1. Sometimes my body does things I cannot control & that scares me.
  2. The Christmas Eve Service was still about buying things.
  3. The pastor compared our broken bodies to products: to boxes.
  4. Also said we put God in a box.
  5. “This”, he says, “is irony”
  6. Matthew 1:22-23
  7. God is Post-Box
  8. In Evangelism school we were always taught that no one can argue with your story, so, use your story.
  9. In MFA school this could also be true, but I never use my own story.
  10. In Evangelism school we were taught to get our entirety into a 3-minute story arc:
    1. Pre-Conversion / Darkness
    2. Conversion/ The “AHA!” Moment
    3. Post-Conversion/ Life as Struggle
  11. Could mixed metaphor be the sacred?
  12. Romans 8:38-39
  13. I have been downstairs once this Christmas and have seen no persons. The time here in Washington State is 9:07.
  14. The most fitting song right now is the Big Sean & Ariana Grande duet, “Best Mistake”. Likely because it has nothing to do with my life or Christmas.
  15. I just made a smoothie: kale, oranges, chia seed, hemp seed, maple syrup.
  16. This is my first Christmas home in 3 years. The first Christmas after the stroke, the breakup, the marriage, the therapy, the acupuncture. You think you’re healed, then you’re not.
  17. The best gifts given so far were all from me:
    1. 3 selfie sticks to my brothers
    2. Citizen by Claudia Rankine to my mother
  18. Think I got enough $$$$ to pay my rent
  19. This might turn into a food blog because I am the preparer of the Xmas dinner. First step: radicchio with manchego salad. Nothing better than bitter greens.

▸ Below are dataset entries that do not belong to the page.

(** A first header that defeats both formats makes [infer_direction] leave
    with [IndexError]. *)
Lemma infer_direction_defeated w filepath n content pre line post :
  open_r w (path_str filepath) = Ok content ->
  take n (file_lines content) = pre ++ line :: post ->
  Forall no_header pre -> startswith "@" line = true ->
  new_format line = Raise IndexError -> old_format line = Raise IndexError ->
  infer_direction w filepath n = Raise IndexError.
Proof.
  intros Ho Ht Hpre Hh Hn Hold. unfold infer_direction.
  rewrite Ho. simpl. rewrite Ht, (scan_first_header _ _ _ _ Hpre Hh).
  unfold try_formats. rewrite Hn, Hold. reflexivity.
Qed.

(** ** Claims about [infer_direction] *)

(** C1.  On a file whose first header has neither a space nor four colons,
    both formats fail with an out-of-range index, and [infer_direction]
    leaves with that [IndexError]: the handler that would raise
    [InferenceError] belongs to the same [try] as the one running
    [old_format], so it never sees the second failure. *)
Theorem infer_direction_defeated_header_IndexError :
  let line := "@SEQ_ID" +:+ newline in
  file_lines bad_reads !! 0%nat = Some line /\
  new_format line = Raise IndexError /\
  old_format line = Raise IndexError /\
  infer_direction w_ex (PurePath "bad.fastq") 100 = Raise IndexError.
Proof. vm_compute. repeat split; reflexivity. Qed.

  20. Opening presents took an hour even though each person received (on average) seven gifts. This is typically the fault of the Person Playing Santa who hands out the gifts to be opened. To best Santa typically has gifts on Deck to be passed out during the opening of a gift. This can bring the gift opening down to about 20 minutes max. The Unnamed Santa today waited for Thank Yous and Smiles before looking for the next gift to give to the receiver.
  21. I’m not getting a lot of Tinder action today. The current time here is 11:18.
  22. Should I go Darker or Lighter?
  23. I just cooked shallots in an olive oil caramel. That was fucked up. Then I added thyme & sherry.
  24. Should I add more facts about my life so this doesn’t get boring?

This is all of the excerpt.